A total of 74 GP residents completed the e-learning and answered the pre- and posttest questionnaires. The mean satisfaction score was 4.0 (SD 0.9) out of 5. Knowledge scores of EH risks increased significantly after the e-learning course, with a mean difference of 30% (P<.001) for all items. Behavioral scores improved significantly by 18% for the participant's health and by 26% for patients' health (P<.001). These improvements did not vary significantly according to participant characteristics (eg, sex, children, place of work).

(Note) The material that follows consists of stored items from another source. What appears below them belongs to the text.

(* ===== verification/StreamConcurrent.v ===== *)
(** Conversion without a state file: one reader task per input, a channel of eight
    batches and one writer task (process_files_concurrently, spawn_readers and
    spawn_writer of src/crates/parqonaut-stream/src/pipeline.rs), as a step
    relation.  What the writer does with a batch is an argument: its answer to
    each batch, to opening the output and to finishing it.  The tasks run on tokio's
    blocking pool; its size is an argument too.  Conversion from and to object storage
    (storage_convert.rs) runs the same tasks with other ends. *)

From Stdlib Require Import Ascii.
From S2P Require Import Prelude RepairPlan RepairExec ScanInfer Location TypeUnify StreamColumns StreamFs StreamState StreamPipeline.

(** * Tasks *)

Record Reader := {
  rd_todo : list (Result Fault RecordBatch);  (** the aligned batches still to send *)
  rd_end : option (Result Fault unit);
}.

Record Conversion := {
  cv_readers : list Reader;
  cv_queue : list RecordBatch;
  cv_opened : bool;  (** the writer has opened the output *)
  cv_open : bool;  (** the writer still holds its end of the channel *)
  cv_written : list RecordBatch;
  cv_writer : option (Result Fault unit);
}.

Definition channel_capacity : nat := 8.

Section Readers.
Context `{ArrowCrate} `{CsvCrate} `{ParquetIo}.

(** The batches of one input as its task aligns them; a source that cannot be
    opened is an error in place of the first. *)
Definition reader_batches (cli : Cli) (al : BatchAligner) (file : InputFile) (content : Result Fault string)
    : list (Result Fault RecordBatch) :=
  match content ≫= source_batches cli (N.to_nat 64000) (in_format file) with
  | Err e => [Err e]
  | Ok (fields, batches) => map (fun b => b ≫= fun batch => align_batch_with_source al batch fields) batches
  end.
End Readers.

Definition reader_new (batches : list (Result Fault RecordBatch)) : Reader := {| rd_todo := batches; rd_end := None |}.

Section Steps.
Context (threads : nat) (opened : Result Fault unit) (accepts : list RecordBatch -> RecordBatch -> Result Fault unit)
  (finished : list RecordBatch -> Result Fault unit).

Definition conversion_start (inputs : list (list (Result Fault RecordBatch))) : Conversion :=
  {| cv_readers := map reader_new inputs; cv_queue := []; cv_opened := false; cv_open := true; cv_written := [];
     cv_writer := None |}.

Definition set_reader (i : nat) (r : Reader) (c : Conversion) : Conversion :=
  {| cv_readers := <[i := r]> (cv_readers c); cv_queue := cv_queue c; cv_opened := cv_opened c; cv_open := cv_open c;
     cv_written := cv_written c; cv_writer := cv_writer c |}.

(** The writer ends and drops its end of the channel. *)
Definition writer_ended (res : Result Fault unit) (c : Conversion) : Conversion :=
  {| cv_readers := cv_readers c; cv_queue := []; cv_opened := cv_opened c; cv_open := false;
     cv_written := cv_written c; cv_writer := Some res |}.
(** The identity of a run does not cover how cells are read: resumed with other
    NA values, the output is the one of neither. *)
Theorem resume_accepts_other_na :
  let d := snd (frun (ex_run_of ex_files (with_na "y" ex_cli) true None) ex_interrupted) in
  fst (frun (ex_run_of ex_files (with_na "y" ex_cli) true None) ex_interrupted) = Ok tt /\
  text_at d "out.csv" <> final_output ex_files (ex_unify ex_files) OCsv ex_cli ex_disk /\
  text_at d "out.csv" <> final_output ex_files (ex_unify ex_files) OCsv (with_na "y" ex_cli) ex_disk.
Proof. vm_compute. by split_and!. Qed.

(** * Schemas and columns *)

Definition col (name : string) (t : DataType) : Field := {| fd_name := name; fd_type := t; fd_nullable := true |}.

Lemma unified_schema_exact_witness :
  map fd_name (us_schema (ex_unify ex_files)) = ["id"; "name"] /\ get_column_type (ex_unify ex_files) "id" = Some KI64.
Proof.
  destruct (from_schemas [[col "id" AInt64; col "name" AUtf8]; [col "name" AUtf8; col "id" AInt64]] Strict) as [u|e] eqn:E;
    [|vm_compute in E; discriminate].
  destruct (unified_schema_exact Strict _ u E) as (Hnames & _ & Hty).
  assert (ex_unify ex_files = u) as -> by (vm_compute in E |- *; congruence).
  split; [exact Hnames|exact (Hty "id")].
Defined.

Lemma unification_order_independent_witness :
  match from_schemas [[col "a" AInt64]; [col "b" AUtf8; col "a" AFloat64]] Widen,
        from_schemas [[col "b" AUtf8; col "a" AFloat64]; [col "a" AInt64]] Widen with
  | Ok u, Ok u' => us_type_mapping u = us_type_mapping u' /\ us_schema u ≡ₚ us_schema u'
  | Err _, Err _ => True
  | _, _ => False
  end.
Proof.
  apply (unification_order_independent Widen [[col "a" AInt64]; [col "b" AUtf8; col "a" AFloat64]]); [discriminate|].
  apply Permutation_swap.
Defined.

Definition ex_reader : CsvReader := {|
  cr_reader := map Ok [["1"; "x"]; ["2"; "NA"]; ["3"]]; cr_headers := ["id"; "name"]; cr_batch_size := 2;
  cr_na_values := ["NA"]; cr_encoding := UTF_8; cr_pending_record := None |}.

Lemma csv_file_batches_witness : exists chunks, concat chunks = [["1"; "x"]; ["2"; "NA"]; ["3"]] /\
  Forall (fun c => 0 < length c <= 3) chunks /\
  csv_batches (csv_fuel ex_reader) ex_reader = until_error (map (records_to_batch ex_reader) chunks).
Proof. apply (csv_file_batches ex_reader [["1"; "x"]; ["2"; "NA"]; ["3"]]); [cbn; lia|reflexivity]. Defined.

Definition ex_batch : RecordBatch := {|
  rb_schema := [col "n" AInt64; col "s" AUtf8];
  rb_columns := [Int64Array [Some 4%Z; None]; StringArray [Some "7"; Some "x"]]; rb_num_rows := 2 |}.

Definition aligner_for (s : Schema) (include : option (list string)) : BatchAligner := {|
  ba_unified_schema := {| us_schema := s; us_column_mapping := ∅; us_type_mapping := ∅ |}; ba_column_mapping := ∅;
  ba_include_columns := include; ba_exclude_columns := None; ba_stringify_conflicts := false |}.

Definition ex_target : Schema := [col "s" AInt64; col "n" AFloat64; col "m" ABoolean].

Lemma ex_batch_wf : batch_wf ex_batch.
Proof. repeat constructor. Qed.

Lemma alignment_succeeds_iff_witness :
  is_ok (align_batch_with_source (aligner_for ex_target None) ex_batch ["n"; "s"]) = true <->
  Forall (fun f => keeps_column (aligner_for ex_target None) (fd_name f) = true /\
    alignable (source_column (aligner_for ex_target None) ex_batch ["n"; "s"] f) (fd_type f)) ex_target.
Proof.
  apply (alignment_succeeds_iff (aligner_for ex_target None) ex_batch ["n"; "s"]); [exact ex_batch_wf|discriminate|].
  repeat constructor.
Defined.

Lemma aligned_rows_converted_witness : exists b,
  align_batch_with_source (aligner_for ex_target None) ex_batch ["n"; "s"] = Ok b /\
  batch_rows b = [[VInt 7; VFloat (i64_to_f64 4); VNull]; [VNull; VNull; VNull]].
Proof.
  destruct (align_batch_with_source (aligner_for ex_target None) ex_batch ["n"; "s"]) as [b|e] eqn:E;
    [|vm_compute in E; discriminate].
  exists b. split; [reflexivity|].
  destruct (aligned_rows_converted (aligner_for ex_target None) ex_batch ["n"; "s"] b) as [_ Hrows];
    [exact ex_batch_wf|discriminate|exact E|]. exact Hrows.
Defined.

(** Alignment keeps the columns of the whole unified schema, so that a selection
    of columns that leaves one out fails every batch. *)
Theorem column_selection_fails al batch src : batch_wf batch ->
  Exists (fun f => keeps_column al (fd_name f) = false) (us_schema (ba_unified_schema al)) ->
  is_ok (align_batch_with_source al batch src) = false.
Proof.
  intros Hw He. destruct (align_batch_with_source al batch src) as [b|e] eqn:E; [|done]. exfalso.
  destruct (align_ok_inv _ _ _ _ Hw E) as (_ & _ & Hk & _). apply Exists_exists in He as (f & Hf & Hno).
  rewrite Forall_forall in Hk. destruct (Hk f Hf) as [Hyes _]. congruence.
Qed.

The e-learning course improved knowledge and behavior related to EH. Further studies are needed to assess the impact of the PCEH course on clinical practice and potential benefits for patients. This course was designed to serve as a knowledge base that could be reused each year with a view toward sustainability. This course will integrate new modules and will be adapted to the evolution of EH status indicators and target population needs.
环境和行为因素每年导致1260万人死亡,占全球死亡人数和慢性病的25%。通过“同一健康”倡议,世界卫生组织和其他国际卫生组织计划到2030年改善这些指标,以创造更健康的环境。为应对这一挑战,培训初级保健专业人员应成为国家政策的优先事项。全科医生(GP)愿意参与其中,但需要深入培训以获取环境卫生(EH)知识并将其应用于实践。作为回应,我们与法国奥克西塔尼地区卫生局合作设计了初级保健环境与健康(PCEH)在线课程。该课程用于培训蒙彼利埃-尼姆医学院的全科医生住院医师的环境卫生知识。该课程分为连续两个部分:(1)一个异步电子学习模块化课程,重点是环境卫生知识和工具;(2)为期1天的面对面课程。
本研究评估了PCEH课程电子学习部分对参与者对环境卫生的满意度、知识和行为变化的影响。
这是一项前后对照的试点研究。在6小时的电子学习课程中有四个模块:环境卫生导论、基于人群的方法(地图绘制工具和资源)、临床案例和沟通工具。2021年8月至9月,我们招募了蒙彼利埃大学的一年级全科医生住院医师(N = 130)。使用李克特量表(1 - 5)的自我报告问卷评估参与者的满意度、对19种环境卫生风险的知识改善、向卫生当局在线报告环境卫生风险的程序以及行为变化(考虑环境对自身和患者健康的可能影响)。配对学生t检验和麦克内马尔χ检验分别用于比较课程前后的定量和定性变量。
共有74名全科医生住院医师完成了电子学习并回答了课前和课后问卷。平均满意度得分为4.0(标准差0.9)(满分5分)。电子学习课程后,环境卫生风险的知识得分显著提高,所有项目的平均差异为30%(P <.001)。参与者自身健康的行为得分显著提高了18%,患者健康的行为得分显著提高了26%(P <.001)。这些改善在参与者特征(如性别、是否有孩子、工作地点)方面没有显著差异。
电子学习课程改善了与环境卫生相关的知识和行为。需要进一步研究来评估PCEH课程对临床实践的影响以及对患者的潜在益处。本课程旨在作为一个知识库,为了可持续性每年都可重复使用。该课程将整合新的模块,并将根据环境卫生状况指标和目标人群需求的演变进行调整。